I submitted my resignation prior to the beginning of the following academic year. This was not a forced resignation; it was not arbitrated in any way. I was offered what was presented to me as the university’s standard separation agreement. In truth, it was far from standard and included a stipulation that I not “seek nor accept employment of any kind, whether temporary, permanent or in any capacity whatsoever, with UNLV or NSHE (Nevada State Higher Education).” Creative writing degrees are principally used to secure teaching appointments. The university that granted my degree was preventing me from using it in the entire state of Nevada. When I consulted with president emerita Harter (who, as longest-serving president of the university was in a position of knowledge), she confirmed that the clause was not only far from “standard” but that she had never heard of such a stipulation. I again sought assistance from ombudsman Correales, who told me that I should “show it to my lawyer.” I found the suggestion that I, as a young recent graduate, would have an attorney to be deliberately insulting. Through my relationships in the university I was ultimately able to get this clause stricken, but only after I agreed to sign a non-disparagement agreement (a clause that I suspect the university could accuse me of currently violating).
I felt betrayed by the university that had been my home for six years. At no point in this process did I feel that UNLV exhibited proper concern for the safety and well-being of its students. When we raised these issues with the university, we were the ones investigated, threatened, and retaliated against.
UNLV protected Shenk then and continues to protect him now. The staff members who reported that he exposed himself during a virtual staff meeting have been silenced by the university, which forced them to sign non-disclosure agreements. I have had numerous conversations with former students who feel prevented from speaking out by fears of legal retaliation by the university or Shenk himself. Many worry that Shenk could use his contacts, influence, and money to damage their writing careers and reputations.
I recognize that I may be exposing myself to legal and financial risk by speaking truthfully about my experience. I do so in support of those who have already shown the courage to speak out, as well as many others who feel intimidated into silence. I find it absolutely appalling that the only people who fear consequences in this situation are victims and whistleblowers.
Why does it take an act so egregious as exposing one’s genitals for action to be taken? Why did the university continue to employ Shenk for months after this incident? What laws or regulations bar it from acknowledging that this event even happened? Why, as a society, do we permit the existence of NDAs that serve only to protect wrongdoing and silence victims? How can it ever be illegal to speak the truth of one’s own life?
These tragedies (and it is indeed a tragedy) are never about one action, one person, one institution. We cannot address them one action, one person, one institution at a time. We don’t need another email about a university’s commitment to “do better.” We need institutional reform. We need legal reform.

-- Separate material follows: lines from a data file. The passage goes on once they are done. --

Lemma center_points_centroid_witness :
  [(0, 0, 0); (2, 4, -6)]%Q <> [] /\
  exists center,
    center_points [(0, 0, 0); (2, 4, -6)]%Q =
      (map (fun p => psub p center) [(0, 0, 0); (2, 4, -6)]%Q, Some center) /\
    fold_right Qplus 0 (map px (fst (center_points [(0, 0, 0); (2, 4, -6)]%Q))) == 0 /\
    fold_right Qplus 0 (map py (fst (center_points [(0, 0, 0); (2, 4, -6)]%Q))) == 0 /\
    fold_right Qplus 0 (map pz (fst (center_points [(0, 0, 0); (2, 4, -6)]%Q))) == 0 /\
    (forall i, (i < length [(0, 0, 0); (2, 4, -6)]%Q)%nat ->
       px (nth i (fst (center_points [(0, 0, 0); (2, 4, -6)]%Q)) point0) + px center ==
         px (nth i [(0, 0, 0); (2, 4, -6)]%Q point0) /\
       py (nth i (fst (center_points [(0, 0, 0); (2, 4, -6)]%Q)) point0) + py center ==
         py (nth i [(0, 0, 0); (2, 4, -6)]%Q point0) /\
       pz (nth i (fst (center_points [(0, 0, 0); (2, 4, -6)]%Q)) point0) + pz center ==
         pz (nth i [(0, 0, 0); (2, 4, -6)]%Q point0)).
Proof.
  split; [discriminate|].
  exact (center_points_centroid [(0, 0, 0); (2, 4, -6)]%Q ltac:(discriminate)).
Defined.

Lemma coords_pdiv p s : coords (pdiv p s) = map (fun q => q / s) (coords p).
Proof. destruct p as [[x y] z]; reflexivity. Qed.

(** [normalize_points] maps a non-empty cloud into the cube [-1, 1]^3:
    the returned scale is non-negative, every normalized coordinate lies
    in [-1, 1], and when the scale is positive some coordinate reaches
    -1 or 1. *)
Theorem normalize_points_unit_cube (points : list point) (Hne : points <> []) :
  exists normalized scale,
    normalize_points points = Some (normalized, scale) /\
    length normalized = length points /\
    0 <= scale /\
    (forall p q, In p normalized -> In q (coords p) -> -1 <= q <= 1) /\
    (0 < scale -> exists p q, In p normalized /\ In q (coords p) /\ Qabs q == 1).
Proof.
  unfold normalize_points.
  destruct (center_points points) as [centered co] eqn:Ec.
  assert (Hlen : length centered = length points).
  { revert Ec. unfold center_points. destruct (np_mean3 points).
    - intros E; injection E as <- _. apply length_map.
    - intros E; injection E as <- _. reflexivity. }
  destruct centered as [|p0 cs]; [destruct points; [contradiction | discriminate]|].
  set (flat := flat_map coords (p0 :: cs)).
  destruct (map Qabs flat) as [|a rest] eqn:Ef.
  { unfold flat in Ef. destruct p0 as [[x y] z]. discriminate. }
  simpl np_max. set (M := list_max a rest).
  assert (Hbound : forall q, In q flat -> Qabs q <= M).
  { intros q Hq. apply list_max_ge. rewrite <- Ef. apply in_map, Hq. }
  assert (HM : 0 <= M).
  { assert (Ha : In a (map Qabs flat)) by (rewrite Ef; left; reflexivity).
    apply in_map_iff in Ha as [q [<- _]]. eapply Qle_trans; [apply Qabs_nonneg|].
    apply list_max_ge. left. reflexivity. }
  assert (Hin_flat : forall p q, In p (p0 :: cs) -> In q (coords p) -> In q flat).
  { intros p q Hp Hq. apply in_flat_map. exists p. split; assumption. }
  cbv iota beta.
  destruct (Qlt_le_dec 0 M) as [Hpos | Hle].
  - exists (map (fun p => pdiv p M) (p0 :: cs)), M. split; [reflexivity|].
    split; [rewrite length_map; exact Hlen|]. split; [exact HM|]. split.
    + intros p q Hp Hq. apply in_map_iff in Hp as [p' [<- Hp']].
      rewrite coords_pdiv in Hq. apply in_map_iff in Hq as [q' [<- Hq']].
      pose proof (Hbound q' (Hin_flat _ _ Hp' Hq')) as Hb.
      apply Qabs_Qle_condition in Hb as [Hb1 Hb2]. split.
      * apply Qle_shift_div_l; [exact Hpos | lra].
      * apply Qle_shift_div_r; [exact Hpos | lra].
    + intros _.
      assert (HMin : In M (map Qabs flat)).
      { rewrite Ef. apply fold_left_choice, Qmax_choice. }
      apply in_map_iff in HMin as [q0 [Hq0 Hq0f]].
      apply in_flat_map in Hq0f as [p [Hp Hq]].
      exists (pdiv p M), (q0 / M). split; [apply (in_map (fun p => pdiv p M)), Hp|].
      split; [rewrite coords_pdiv; apply (in_map (fun q => q / M)), Hq|].
      unfold Qdiv. rewrite Qabs_Qmult, Qabs_Qinv, Hq0, (Qabs_pos M HM).
      field. lra.
  - exists (p0 :: cs), M. split; [reflexivity|].
    split; [exact Hlen|]. split; [exact HM|]. split.
    + intros p q Hp Hq. pose proof (Hbound q (Hin_flat _ _ Hp Hq)) as Hb.
      apply Qabs_Qle_condition in Hb. lra.
    + intros Hpos. lra.
Qed.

I feel compelled to close by expressing my heartfelt gratitude for my time in the UNLV Creative Writing Program. Faculty members Douglas Unger, Richard Wiley, Maile Chapman, Claudia Keelan, and Donald Revell created an exceptional program, and have dedicated tremendous amounts of time, attention, love, and support to their students. They had no part in this wrongdoing. It breaks my heart that Shenk’s actions will leave a stain on the program. But that is what happens when institutions choose to protect predators instead of their students.